Two-dimensional self-interlocking structures in three-space
Vassily O. Manturov, Alexei Kanel-Belov, Seongjeong Kim

TL;DR
This paper introduces a novel class of two-dimensional self-interlocking structures in three-dimensional space, demonstrating their stability and potential to generate complex 3D configurations with unique interlocking properties.
Contribution
It discovers a new phenomenon of 2D self-interlocking polygons in 3D space, which are stable with minimal fixing points, expanding understanding of interlocking structures.
Findings
Introduces 2D self-interlocking polygons in 3D space.
Shows stability of structures when fixing only two tiles.

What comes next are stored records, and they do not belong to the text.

(* ===== verification/TransferWitnesses.v ===== *)
(** * Blocks of transfers, evaluated

    A [State] over maps that satisfies what is documented of revm's, and a block of
    three transfers on it: two of one sender, one of another, in two groups. *)

From S2P Require Import Prelude Effects MvMemory Transfer ParallelTransfer TransferGroups TransferTheory.
From S2P Require Import ParallelTransferTheory TransferGraft TransferOrder TransferSerial.

(** ** A state of maps *)

Definition map_basic (a : Address) (s : State) : State :=
  match st_cache s !! a, st_db s a with
  | None, Ok o => mkState (st_db s) (<[a := o]> (st_cache s)) (st_bundle s)
  | _, _ => s
  end.

Definition map_commit (changes : EvmState) (s : State) : State :=
  mkState (st_db s)
    (((fun i => if info_is_empty i then None else Some i) <$> changes) ∪ st_cache s) (st_bundle s).

Definition bundle_entry (db : Db) (entry : Address * option AccountInfo) : option (Address * BundleAccount) :=
  match db entry.1 with
  | Ok original => if bool_decide (entry.2 = original) then None else Some (entry.1, mkBundleAccount entry.2 original)
  | _ => None
  end.

Definition map_take_bundle (s : State) : list (Address * BundleAccount) :=
  omap (bundle_entry (st_db s)) (map_to_list (st_cache s)).

#[local] Instance map_state : RevmState := {
  basic := map_basic; commit := map_commit; take_bundle := map_take_bundle }.

Lemma from_db_st_db db s : from_db db s -> st_db s = db.
Proof.
  induction 1 as [|a s _ IH|changes s _ IH]; [done| |done]. cbn. unfold map_basic.
  by destruct (st_cache s !! a), (st_db s a) eqn:E; cbn.
Qed.

Lemma bundle_entry_key db entry a ba : bundle_entry db entry = Some (a, ba) -> a = entry.1.
Proof. unfold bundle_entry. destruct (db entry.1); [|done..]. case_bool_decide; [done|]. by intros [= <- _]. Qed.

Lemma bundle_entries_nodup db (l : list (Address * option AccountInfo)) :
  NoDup l.*1 -> NoDup (omap (bundle_entry db) l).*1.
Proof.
  induction l as [|entry l IH]; cbn [fmap list_fmap omap list_omap]; [done|]. intros [Hn Hl]%NoDup_cons.
  destruct (bundle_entry db entry) as [[a ba]|] eqn:E; [|auto]. cbn [fmap list_fmap]. constructor; [|auto].
  cbn. rewrite (bundle_entry_key _ _ _ _ E). intros ([a' ba'] & Ha & (entry' & Hin & E')%list_elem_of_omap)%list_elem_of_fmap.
  apply Hn, list_elem_of_fmap. exists entry'. split; [|done]. cbn in Ha. rewrite Ha. by apply bundle_entry_key in E'.
Qed.

#[local] Instance map_state_laws : RevmStateLaws map_state.
Proof.
  split.
  - intros a s b. cbn. unfold map_basic, view. destruct (st_cache s !! a) eqn:Ec; [done|].
    destruct (st_db s a) eqn:Ed; [|done..]. cbn. destruct (decide (b = a)) as [->|Hne].
    + by rewrite lookup_insert_eq, Ec, Ed.
    + by rewrite lookup_insert_ne.
  - intros a s. cbn. unfold map_basic. by destruct (st_cache s !! a), (st_db s a).
  - intros changes s b. cbn. unfold map_commit, view. cbn. rewrite lookup_union, lookup_fmap.
    destruct (changes !! b) as [i|]; cbn; [by destruct (st_cache s !! b)|]. by destruct (st_cache s !! b).
  - done.
  - intros s. apply bundle_entries_nodup, NoDup_fst_map_to_list.
  - intros db s a ba Hs Hin. cbn in Hin. unfold map_take_bundle in Hin. rewrite (from_db_st_db _ _ Hs) in Hin.
    apply list_elem_of_omap in Hin as ([a' info] & Hin & He). pose proof (bundle_entry_key _ _ _ _ He) as ->.
    apply elem_of_map_to_list in Hin. unfold bundle_entry in He. cbn in He. destruct (db a') eqn:Ed; [|done..].
    case_bool_decide; [done|]. injection He as <-. cbn. split; [done|]. unfold view. by rewrite Hin.
  - intros db s a o Hs Hdb Hne. cbn. unfold map_take_bundle. rewrite (from_db_st_db _ _ Hs).
    unfold view in Hne. rewrite (from_db_st_db _ _ Hs) in Hne. destruct (st_cache s !! a) as [info|] eqn:Ec; [|done].
    apply list_elem_of_fmap. exists (a, mkBundleAccount info o). split; [done|].
    apply list_elem_of_omap. exists (a, info). split; [by apply elem_of_map_to_list|].
    unfold bundle_entry. cbn. rewrite Hdb. rewrite bool_decide_false; [done|]. congruence.
Qed.

(** Fees of transactions without blobs. *)
#[local] Instance plain_fees : RevmTx := {
  max_balance_spending tx := checked_add u256_max (tx_value tx) (tx_gas_limit tx * tx_gas_price tx);
  effective_gas_price tx basefee :=
    match tx_gas_priority_fee tx with
    | Some tip => N.min (tx_gas_price tx) (basefee + tip)
    | None => tx_gas_price tx
    end }.

(** ** A block *)

Definition cfg0 : CfgEnv :=
  mkCfgEnv 1 30000000 true true false false false false false false false false false false false true.
Definition env0 : EvmEnv := mkEvmEnv cfg0 (mkBlockEnv 9 7 30000000 (Some 5) (Some 0)) (fun a => a =? 100).

Definition accounts0 : gmap Address AccountInfo :=
  {[ 1 := mkAccountInfo 1000000 0 KECCAK_EMPTY; 2 := mkAccountInfo 2000000 4 KECCAK_EMPTY;
     9 := mkAccountInfo 50 1 KECCAK_EMPTY ]}.
Definition parent0 : Db := fun a => Ok (accounts0 !! a).

Definition tx0 (caller to value nonce : N) : TxEnv :=
  mkTxEnv 2 caller 21000 10 (Call to) value [] nonce (Some 1) [] (Some 2) [] [].
Definition txs0 : list TxEnv := [tx0 1 5 100 0; tx0 2 5 30 4; tx0 1 6 7 1].
Definition convert0 (i : nat) : TxEnv := default (tx0 1 5 100 0) (txs0 !! i).
Definition keys0 : list (Address * Address) := [(1, 5); (2, 5); (1, 6)].
Definition open0 (k : nat) : option Db := Some parent0.
Definition run0 : BuildRun :=
  Eval vm_compute in match execute_for_build env0 4 keys0 convert0 open0 with Ok run => run | _ => mkBuildRun [] [] [] end.
Definition block0 : Executor := mkExecutor (open_state parent0) [].

Lemma accounts0_cases a i : accounts0 !! a = Some i -> ai_balance i <= 2000000 /\ info_is_empty i = false.
Proof.
  unfold accounts0. rewrite !lookup_insert_Some, lookup_singleton_Some.
  intros [[_ <-]|[_ [[_ <-]|[_ [_ <-]]]]]; by split.
Qed.

Lemma parent0_ok : parent_ok parent0.
Proof.
  split; intros a i [= H]; apply accounts0_cases in H as [? ?]; [|done]. etrans; [done|]. by vm_compute.
Qed.

Lemma txs0_values tx to : tx ∈ txs0 -> tx_kind tx = Call to -> tx_value tx ≠ 0.
Proof. intros [->|[->|[->|[]%elem_of_nil]%elem_of_cons]%elem_of_cons]%elem_of_cons; done. Qed.

Lemma zero0 : zero_values_live convert0 parent0.
Proof. intros i to _ Hv. by destruct i as [|[|[|i]]]. Qed.

Lemma pair_ok {S E A} (p : S * result E A) a : p.2 = Ok a -> p = (p.1, Ok a).
Proof. destruct p. cbn. by intros ->. Qed.

Definition graft0 : option Graft :=
  Eval vm_compute in match (commit_transfer_batch run0 9 block0).2 with Ok g => Some g | _ => None end.

Lemma parallel_build_is_serial_witness :
  exists run, execute_for_build env0 4 keys0 convert0 open0 = Ok run /\
    (br_executed run).*1 ++ br_skipped run ≡ₚ seq 0 (length keys0) /\
    forall x x' g, fresh_state parent0 (ex_state x) ->
      commit_transfer_batch run 9 x = (x', Ok g) ->
      exists s' outs, serial_transfers env0 (convert0 <$> (br_executed run).*1) (ex_state x) = (s', Ok (Some outs)) /\
        (forall a, view (ex_state x') a = view s' a) /\ out_gas <$> ex_receipts x' = out_gas <$> outs.
Proof.
  apply (parallel_build_is_serial env0 4 keys0 convert0 open0 parent0).
  - intros k. by exists parent0.
  - intros a. by eexists.
  - apply parent0_ok.
  - by repeat constructor.
  - intros i key. destruct i as [|[|[|i]]]; cbn; by intros [= <-].
  - apply zero0.
Defined.

(** The block's state reads as the parent, and the merge of the run into it succeeds. *)
Example block0_fresh : fresh_state parent0 (ex_state block0).
Proof. split; [|done]. intros a. unfold view. cbn. by rewrite lookup_empty. Qed.
Example block0_merged : is_Some graft0 /\ execute_for_build env0 4 keys0 convert0 open0 = Ok run0 /\
  commit_transfer_batch run0 9 block0 =
    ((commit_transfer_batch run0 9 block0).1, Ok (default (mkGraft 0 None 0 ∅) graft0)).
Proof. split_and!; [by eexists|vm_compute; reflexivity|]. apply pair_ok. vm_compute. reflexivity. Qed.

Lemma import_batch_is_serial_witness :
  match try_commit_import_batch env0 4 txs0 open0 block0 with
  | (x', Ok None) => x' = block0
  | (x', Ok (Some _)) =>
      exists s' outs, serial_transfers env0 txs0 (ex_state block0) = (s', Ok (Some outs)) /\
        (forall a, view (ex_state x') a = view s' a) /\ out_gas <$> ex_receipts x' = out_gas <$> outs
  | _ => True
  end.
Proof.
  apply (import_batch_is_serial env0 4 txs0 open0 block0).
  - by intros k db [= <-].
  - split; intros a i; unfold view; cbn; rewrite lookup_empty; apply parent0_ok.
  - intros tx to Hin Hk Hv. by destruct (txs0_values tx to Hin Hk).
Defined.

(** The three transfers were executed, and the import took the block. *)
Example run0_executed : (br_executed run0).*1 = [0; 1; 2]%nat /\ br_skipped run0 = [].
Proof. done. Qed.
Example import0_taken : exists g, (try_commit_import_batch env0 4 txs0 open0 block0).2 = Ok (Some g).
Proof. eexists. vm_compute. reflexivity. Qed.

Provides a foundation for creating complex 3D interlocking structures.
Abstract
It is well known that if there exists a finite set of convex bodies on the plane with non-overlapping interiors, then there is at least one "extremal" one among them, i.e., some one which can be continuously "taken away to the infinity" (outside a large ball containing all other bodies). In 3-space a phenomenon of self-interlocking structures takes place. A self-interlocking structure is such a set of three-dimensional convex bodies with non-overlapping interiors that any infinitesimal move of any of them is possible only as a part of the move of all bodies as a solid body. Previously known self-interlocking structures are based on configurations of cut cubes, tetrahedra, and octahedra. In the present paper we discover a principally new phenomenon of 2-dimensional self-interlocking structures: a family of 2-dimensional polygons in 3-space where no infinitesimal move of any piece is…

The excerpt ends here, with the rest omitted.